La abogada de familia Verónica Waissbluth recibe en su estudio en la comuna de Las Condes a muchas mujeres de 50 o más años, con ganas de separarse, que quieren saber qué les correspondería en caso de hacerlo. Les interesa calcular qué parte del patrimonio les tocaría y qué compensación económica podrían obtener de su marido, argumentando que dedicaron la vida a cuidar de los hijos –razón por la que no trabajaron– y que ahora –ya mayores– difícilmente podrían ingresar al mercado laboral. "Algo está ocurriendo, sin duda, porque muchas mujeres de esa edad están consultando por el divorcio. Lejos, lo que más les preocupa es lo económico, porque los hijos ya son adultos y no tienen que pelear la tuición. En los casos en que se dan cuenta de que tras la separación no van a tener el mismo estándar de vida, muchas se echan para atrás. En mi experiencia, sólo las que están mejor cubiertas en términos económicos, siguen adelante", explica.

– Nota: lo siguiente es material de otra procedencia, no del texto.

(** The [for] loop of lines 183-191, entered with [k] events to go. *)
Lemma drain_loop e (k : nat) :
  forall g t2 t3 e4 e95 nw df ts ix ev front rest last,
    ring_wf g -> 0 <= ix -> ts = ix + Z.of_nat k -> ts <= 16 ->
    Z.of_nat k <= occupancy g ->
    Z.of_nat (length front) = 4 * ix -> length rest = (4 * k)%nat ->
    exists g' ev',
      main_run (replicate (3 * k + 1) e)
        (Machine L183 g t2 t3 e4 e95 nw df ts ix ev (front ++ rest) last)
      = (Machine L194 g' t2 t3 e4 e95 nw df ts ts ev'
           (front ++ serialize (take k (pending g))) last,
         Popped <$> take k (pending g))
      /\ ring_wf g'
      /\ pending g' = drop k (pending g)
      /\ occupancy g' = occupancy g - Z.of_nat k.
Proof.
  induction k as [| k IH];
    intros g t2 t3 e4 e95 nw df ts ix ev front rest last
      Hwf Hix Hts Hle Hocc Hfront Hrest.
  - exists g, ev. rewrite Z.add_0_r in Hts. subst ts.
    apply length_zero_iff_nil in Hrest. subst rest.
    cbn [Nat.mul Nat.add replicate]. rewrite main_run_cons.
    cbn [main_step]. rewrite Z.ltb_irrefl.
    cbn. rewrite Z.sub_0_r. auto.
  - replace (3 * S k + 1)%nat with (S (S (S (3 * k + 1)))) by lia.
    cbn [replicate]. rewrite main_run_cons. cbn [main_step].
    destruct (Z.ltb_spec ix ts); [| lia].
    rewrite main_run_cons. cbn [main_step].
    rewrite main_run_cons. cbn [main_step].
    destruct (consume_pending g Hwf ltac:(lia)) as (Hwf' & Hocc' & Hpend).
    rewrite store_event_app by lia.
    rewrite (u32_small (ix + 1)) by lia.
    destruct (IH (consume g) t2 t3 e4 e95 nw df ts (ix + 1)
                (load g (read_index g))
                (front ++ le_bytes (load g (read_index g)))
                (drop 4 rest) last)
      as (g' & ev' & Hrun & Hwf'' & Hpend' & Hocc''); try assumption;
      try lia.
    { rewrite length_app, le_bytes_length. lia. }
    { rewrite length_drop. lia. }
    exists g', ev'.
    rewrite <- app_assoc in Hrun. rewrite Hrun.
    rewrite Hpend. cbn [take drop fmap list_fmap app].
    rewrite serialize_cons, <- !app_assoc.
    split; [reflexivity | split; [assumption | split; [assumption | lia]]].
Qed.

(** The calls of line 194 the transport answers busy. *)
Lemma busy_loop e (busy : nat) g t2 t3 e4 e95 nw df ts ix ev pkt last :
  main_run (replicate busy (answering USBD_BUSY e))
    (Machine L194 g t2 t3 e4 e95 nw df ts ix ev pkt last)
  = (Machine L194 g t2 t3 e4 e95 nw df ts ix ev pkt last,
     replicate busy (Transmit (handed pkt ts) USBD_BUSY)).
Proof.
  induction busy as [| busy IH]; [reflexivity |].
  cbn [replicate]. rewrite main_run_cons. cbn [main_step answering
    CDC_Transmit_FS]. rewrite decide_True by reflexivity.
  rewrite IH. reflexivity.
Qed.

(** One pass of the loop body, alone and below the stop threshold:
    it drains the [fire_size] oldest pending events, hands their
    serialisation to the transport until it is accepted, and leaves the
    others pending. *)
Lemma quiet_pass e (busy : nat) m :
  pc m = L167 -> ring_wf (mem m) ->
  get_32bit_timer (TIM e) < 2 ^ 29 ->
  let n := Z.to_nat (fire_size e m) in
  let chunk := take n (pending (mem m)) in
  exists m',
    main_run (pass_inputs (fire_size e m) busy e) m
    = (m', pass_trace chunk busy (u32 (HAL_GetTick e)))
    /\ pc m' = L167 /\ ring_wf (mem m')
    /\ pending (mem m') = drop n (pending (mem m))
    /\ occupancy (mem m') = occupancy (mem m) - fire_size e m
    /\ length chunk = n
    /\ last_usb_send_time m'
       = (if 0 <? fire_size e m then u32 (HAL_GetTick e)
          else last_usb_send_time m)
    /\ nvic_exti4 m' = nvic_exti4 m /\ nvic_exti9_5 m' = nvic_exti9_5 m.
Proof.
  intros Hpc Hwf Ht. cbv zeta.
  destruct m as [lbl g t2 t3 e4 e95 nw df ts ix ev pkt last].
  cbn [pc mem last_usb_send_time nvic_exti4 nvic_exti9_5] in *.
  subst lbl.
  pose proof (occupancy_range g) as Hor.
  pose proof (wf_occupancy _ Hwf) as Hmax. unfold MAX_EVENTS in Hmax.
  remember (fire_size e
              (Machine L167 g t2 t3 e4 e95 nw df ts ix ev pkt last))
    as fs eqn:Hfs.
  unfold fire_size, EVENT_CHUNK_SIZE in Hfs.
  cbn [mem last_usb_send_time] in Hfs.
  assert (0 <= fs <= 16 /\ fs <= occupancy g) as [Hn Hnocc].
  { subst fs. unfold MIN. destruct (trigger _ _ _); [| lia].
    destruct (Z.ltb_spec 16 (occupancy g)); lia. }
  set (n := Z.to_nat fs).
  set (chunk := take n (pending g)).
  assert (length chunk = n) as Hchunk.
  { unfold chunk. rewrite length_take, pending_length. lia. }
  unfold pass_inputs.
  destruct (Z.ltb_spec 0 fs) as [Hpos | Hzero].
  - (* the pass fires *)
    destruct (trigger (occupancy g) (u32 (HAL_GetTick e)) last) eqn:Htrig;
      [| lia].
    cbn [replicate app].
    do 3 (rewrite main_run_cons; cbn [main_step]).
    rewrite Htrig. unfold EVENT_CHUNK_SIZE. rewrite <- Hfs.
    destruct (Z.ltb_spec 0 fs); [| lia].
    rewrite main_run_app.
    destruct (drain_loop e n g t2 t3 e4 e95 (u32 (HAL_GetTick e))
                (occupancy g) fs 0 ev []
                ((fun k => u8 (stack e k))
                   <$> seq 0 (Z.to_nat (u32 (fs * 4))))
                last)
      as (g' & ev' & Hrun & Hwf' & Hpend & Hocc); try assumption;
      try (unfold n; lia); try reflexivity.
    { rewrite length_fmap, length_seq, u32_small by lia. unfold n. lia. }
    cbn [app] in Hrun. fold n. rewrite Hrun.
    rewrite main_run_app, busy_loop.
    rewrite main_run_cons. cbn [main_step answering CDC_Transmit_FS].
    rewrite decide_False by discriminate.
    do 2 (rewrite main_run_cons; cbn [main_step]).
    destruct (Z.leb_spec (2 ^ 29) (get_32bit_timer (TIM e))); [lia |].
    assert (handed (serialize (take n (pending g))) fs
            = serialize chunk) as ->.
    { unfold handed. apply take_ge. fold chunk.
      rewrite serialize_length, Hchunk.
      rewrite (u32_small (_ * 4)), u16_small by lia. unfold n. lia. }
    assert (pass_trace chunk busy (u32 (HAL_GetTick e))
            = (Popped <$> chunk)
              ++ replicate busy (Transmit (serialize chunk) USBD_BUSY)
              ++ [Transmit (serialize chunk) USBD_OK;
                  LastSend (u32 (HAL_GetTick e))]) as ->.
    { unfold pass_trace. destruct chunk; [cbn in Hchunk; lia |].
      reflexivity. }
    eexists. split.
    { cbn [main_run fmap list_fmap run]. fold chunk. reflexivity. }
    cbn [pc mem last_usb_send_time nvic_exti4 nvic_exti9_5].
    split; [reflexivity |]. split; [assumption |].
    split; [assumption |]. split; [unfold n in Hocc; lia |].
    split; [assumption |]. auto.
  - (* the pass does not fire *)
    assert (fs = 0) as Hsize by lia.
    assert (n = 0%nat) as Hn0 by (unfold n; lia).
    assert (chunk = []) as Hc0 by (unfold chunk; rewrite Hn0; reflexivity).
    rewrite Hc0, Hn0.
    cbn [replicate].
    do 3 (rewrite main_run_cons; cbn [main_step]).
    unfold EVENT_CHUNK_SIZE.
    destruct (trigger (occupancy g) (u32 (HAL_GetTick e)) last).
    + rewrite <- Hfs, Hsize. cbn [Z.ltb Z.compare].
      rewrite main_run_cons; cbn [main_step].
      destruct (Z.leb_spec (2 ^ 29) (get_32bit_timer (TIM e))); [lia |].
      eexists. split; [reflexivity |].
      cbn [pc mem last_usb_send_time nvic_exti4 nvic_exti9_5 drop].
      split; [reflexivity |]. split; [assumption |].
      split; [reflexivity |]. split; [lia |]. auto.
    + rewrite main_run_cons; cbn [main_step].
      destruct (Z.leb_spec (2 ^ 29) (get_32bit_timer (TIM e))); [lia |].
      eexists. split; [reflexivity |].
      cbn [pc mem last_usb_send_time nvic_exti4 nvic_exti9_5 drop].
      split; [reflexivity |]. split; [assumption |].
      split; [reflexivity |]. split; [lia |]. auto.
Qed.

End Quiet.

Lemma MIN_min a b : MIN a b = Z.min a b.
Proof. unfold MIN. destruct (Z.ltb_spec a b); lia. Qed.

(** C6. The main loop running alone below the stop threshold, with 40
    events pending at line 167: the first pass pops the 16 oldest and
    hands the transport their 64 bytes, again after each busy answer; the
    second pass does the same with the next 16; the 8 that remain stay
    pending through a pass whose interval test fails, and a pass whose
    interval test holds sends them. In general a pass whose trigger holds
    pops the min(16, occupancy) oldest pending events, sends those and
    leaves the others pending. *)
Theorem chunking `{PinMasks} (m : machine) (e1 e2 e3 : input)
    (b1 b2 b3 : nat) :
  pc m = L167 ->
  ring_wf (mem m) ->
  occupancy (mem m) = 40 ->
  get_32bit_timer (TIM e1) < 2 ^ 29 ->
  get_32bit_timer (TIM e2) < 2 ^ 29 ->
  get_32bit_timer (TIM e3) < 2 ^ 29 ->
  let q := pending (mem m) in
  (exists m1 m2,
     main_run (pass_inputs 16 b1 e1) m
     = (m1, pass_trace (take 16 q) b1 (u32 (HAL_GetTick e1)))
     /\ length (take 16 q) = 16%nat
     /\ length (serialize (take 16 q)) = 64%nat
     /\ pc m1 = L167 /\ pending (mem m1) = drop 16 q
     /\ main_run (pass_inputs 16 b2 e2) m1
        = (m2, pass_trace (take 16 (drop 16 q)) b2 (u32 (HAL_GetTick e2)))
     /\ length (take 16 (drop 16 q)) = 16%nat
     /\ pc m2 = L167 /\ pending (mem m2) = drop 32 q
     /\ length (pending (mem m2)) = 8%nat
     /\ (u32 (u32 (HAL_GetTick e3) - u32 (HAL_GetTick e2))
         < USB_SEND_INTERVAL_MS ->
         exists m3,
           main_run (pass_inputs 0 b3 e3) m2 = (m3, [])
           /\ pc m3 = L167 /\ pending (mem m3) = drop 32 q)
     /\ (USB_SEND_INTERVAL_MS
         <= u32 (u32 (HAL_GetTick e3) - u32 (HAL_GetTick e2)) ->
         exists m3,
           main_run (pass_inputs 8 b3 e3) m2
           = (m3, pass_trace (drop 32 q) b3 (u32 (HAL_GetTick e3)))
           /\ pc m3 = L167 /\ pending (mem m3) = []))
  /\ (forall m0 e busy,
        pc m0 = L167 -> ring_wf (mem m0) ->
        get_32bit_timer (TIM e) < 2 ^ 29 ->
        trigger (occupancy (mem m0)) (u32 (HAL_GetTick e))
          (last_usb_send_time m0) = true ->
        let n := Z.min EVENT_CHUNK_SIZE (occupancy (mem m0)) in
        exists m',
          main_run (pass_inputs n busy e) m0
          = (m', pass_trace (take (Z.to_nat n) (pending (mem m0))) busy
                   (u32 (HAL_GetTick e)))
          /\ length (take (Z.to_nat n) (pending (mem m0))) = Z.to_nat n
          /\ pc m' = L167
          /\ pending (mem m') = drop (Z.to_nat n) (pending (mem m0))
          /\ occupancy (mem m') = occupancy (mem m0) - n).
Proof.
  intros Hpc Hwf Hocc Ht1 Ht2 Ht3 q.
  assert (length q = 40%nat) as Hq.
  { unfold q. rewrite pending_length, Hocc. reflexivity. }
  split.
  - (* the first pass *)
    assert (fire_size e1 m = 16) as Hf1.
    { unfold fire_size, trigger. rewrite Hocc. reflexivity. }
    destruct (quiet_pass e1 b1 m Hpc Hwf Ht1)
      as (m1 & Hrun1 & Hpc1 & Hwf1 & Hpend1 & Hocc1 & Hlen1 & Hlast1 & _).
    rewrite Hf1 in *. change (Z.to_nat 16) with 16%nat in *.
    fold q in Hrun1, Hpend1, Hlen1. cbn [Z.ltb Z.compare] in Hlast1.
    (* the second pass *)
    assert (fire_size e2 m1 = 16) as Hf2.
    { unfold fire_size, trigger. rewrite Hocc1, Hocc. reflexivity. }
    destruct (quiet_pass e2 b2 m1 Hpc1 Hwf1 Ht2)
      as (m2 & Hrun2 & Hpc2 & Hwf2 & Hpend2 & Hocc2 & Hlen2 & Hlast2 & _).
    rewrite Hf2 in *. change (Z.to_nat 16) with 16%nat in *.
    rewrite Hpend1 in Hrun2, Hpend2, Hlen2. rewrite drop_drop in Hpend2.
    cbn [Z.ltb Z.compare Nat.add] in Hlast2, Hpend2.
    rewrite Hocc1, Hocc in Hocc2.
    exists m1, m2.
    split; [exact Hrun1 |]. split; [exact Hlen1 |].
    split; [rewrite serialize_length, Hlen1; reflexivity |].
    split; [exact Hpc1 |]. split; [exact Hpend1 |].
    split; [exact Hrun2 |]. split; [exact Hlen2 |].
    split; [exact Hpc2 |]. split; [exact Hpend2 |].
    split; [rewrite pending_length, Hocc2; reflexivity |].
    (* the third pass *)
    pose proof (quiet_pass e3 b3 m2 Hpc2 Hwf2 Ht3)
      as (m3 & Hrun3 & Hpc3 & Hwf3 & Hpend3 & Hocc3 & Hlen3 & _).
    assert (fire_size e3 m2
            = if USB_SEND_INTERVAL_MS
                 <=? u32 (u32 (HAL_GetTick e3) - u32 (HAL_GetTick e2))
              then 8 else 0) as Hf3.
    { unfold fire_size, trigger. rewrite Hocc2, Hlast2.
      destruct (_ <=? u32 _); reflexivity. }
    rewrite Hf3 in *. rewrite Hpend2 in Hrun3, Hpend3.
    split; intros Hint.
    + destruct (Z.leb_spec USB_SEND_INTERVAL_MS
                  (u32 (u32 (HAL_GetTick e3) - u32 (HAL_GetTick e2))));
        [lia |].
      exists m3. auto.
    + destruct (Z.leb_spec USB_SEND_INTERVAL_MS
                  (u32 (u32 (HAL_GetTick e3) - u32 (HAL_GetTick e2))));
        [| lia].
      change (Z.to_nat 8) with 8%nat in *.
      rewrite take_ge in Hrun3 by (rewrite length_drop; lia).
      rewrite drop_drop in Hpend3.
      rewrite drop_ge in Hpend3 by lia.
      exists m3. auto.
  - (* any pass that fires *)
    intros m0 e busy Hpc0 Hwf0 Ht0 Htrig n.
    destruct (quiet_pass e busy m0 Hpc0 Hwf0 Ht0)
      as (m' & Hrun & Hpc' & _ & Hpend & Hocc' & Hlen & _).
    assert (fire_size e m0 = n) as Hf.
    { unfold fire_size. rewrite Htrig. apply MIN_min. }
    rewrite Hf in *. exists m'. auto 10.
Qed.

(** ** Worked executions *)

Lemma fifo_order_witness :
  let tr := snd (Sample.run Sample.capture boot) in
  let m := fst (Sample.run Sample.capture boot) in
  popped tr = [0x800003E8; 0x200007D0]
  /\ (stored tr `sublist_of` pushed tr
      /\ popped tr `prefix_of` stored tr
      /\ (WriteReset ∉ tr -> popped tr ++ pending (mem m) = stored tr)
      /\ ((length (pushed tr) <= Z.to_nat MAX_EVENTS)%nat ->
          stored tr = pushed tr)).
Proof.
  split; [vm_compute; reflexivity |].
  apply (@fifo_order stm32f1_pins Sample.capture).
  apply surjective_pairing.
Defined.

Verónica Waissbluth agrega una observación más: "Los móviles para separarse son transversales en todas las edades, en eso no hay diferencia. Los hombres, porque miraron para el lado. Las mujeres, porque se dieron cuenta de que no son felices y quieren otra oportunidad; ese argumento es muy femenino. Rara vez un hombre termina una convivencia de 30 años porque se siente íntimamente insatisfecho".

¿Por qué esperar tantos años para separarse de un hombre que no la hace feliz? Ximena Osorio, abogada y mediadora familiar, piensa que la respuesta está en los valores de la generación que hoy tiene 50 ó 60 años. "Son mujeres que se casaron de verdad para toda la vida y en su mapa mental no existía la figura del divorcio, que es muy reciente. Han aguantado niveles de envenenamiento enormes, porque la familia les importa. Pero cuando los hijos se van de la casa, esto se rompe y se dan cuenta de que como pareja no funcionan".

Ganas de pololear

En la consulta de la mediadora familiar Ana María Valenzuela, que tiene más de 20 años de experiencia en resolución de conflictos de pareja y familia, ha observado que la distancia emocional y física tiene una larga data en estas parejas. "Hay un abandono mutuo de la relación, un desgaste de muchos años que no han sabido remontar. Llevan a veces décadas viviendo bajo el mismo techo sin tener una buena vida de pareja", comenta.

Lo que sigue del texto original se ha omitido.